Lemma filter_after_play_head cur x (l : list TimelineEvent) :
  at_or_before cur x = false ->
  Forall (fun e => ev_timestamp x <= ev_timestamp e) l ->
  filter (fun e => at_or_before cur e = true) l = [].
Proof.
  intros Hx. induction 1 as [|e l He _ IH]; [reflexivity|].
  rewrite filter_cons.
  destruct (decide (at_or_before cur e = true)) as [Hp|_]; [|exact IH].
  rewrite (at_or_before_mono cur x e He Hp) in Hx. discriminate.
Qed.

Lemma sorted_reached_prefix cur (l : list TimelineEvent) :
  StronglySorted (fun a b => ev_timestamp a <= ev_timestamp b) l ->
  forall j e, l !! j = Some e ->
    (at_or_before cur e = true
     <-> (j < length (filter (fun e => at_or_before cur e = true) l))%nat).
Proof.
  induction 1 as [|x l Hs IH Hall]; intros j e Hj; [discriminate|].
  rewrite filter_cons.
  destruct (decide (at_or_before cur x = true)) as [Hx|Hx].
  - destruct j as [|j]; simpl in *.
    + injection Hj as <-. split; [lia | auto].
    + rewrite (IH j e Hj). lia.
  - apply not_true_is_false in Hx.
    rewrite (filter_after_play_head cur x l Hx Hall). simpl.
    split; [|lia]. intros He. exfalso.
    destruct j as [|j]; simpl in Hj.
    + injection Hj as <-. congruence.
    + rewrite Forall_forall in Hall.
      assert (Hxe : ev_timestamp x <= ev_timestamp e)
        by (apply Hall; eapply list_elem_of_lookup_2; exact Hj).
      rewrite (at_or_before_mono cur x e Hxe He) in Hx. discriminate.
Qed.

Lemma scan_events_sorted cur (l : list TimelineEvent) :
  StronglySorted (fun a b => ev_timestamp a <= ev_timestamp b) l ->
  forall i k,
    scan_events cur l i k
    = match length (filter (fun e => at_or_before cur e = true) l) with
      | O => k
      | S n => i + Z.of_nat n
      end.
Proof.
  induction 1 as [|x l Hs IH Hall]; intros i k; [reflexivity|].
  rewrite filter_cons.
  change (scan_events cur (x :: l) i k)
    with (if at_or_before cur x then scan_events cur l (i + 1) i else k).
  destruct (decide (at_or_before cur x = true)) as [Hx|Hx].
  - rewrite Hx, IH. simpl length.
    destruct (length (filter _ l)); lia.
  - apply not_true_is_false in Hx. rewrite Hx.
    rewrite (filter_after_play_head cur x l Hx Hall). reflexivity.
Qed.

» YOUR TASK
What you return must be the line that contains "rewrite (filter_after_play_head cur x l Hx Hall). reflexivity." followed by every remaining line of the material, all exactly as written and nothing more.

» EXERCISE OUTPUT
    rewrite (filter_after_play_head cur x l Hx Hall). reflexivity.
Qed.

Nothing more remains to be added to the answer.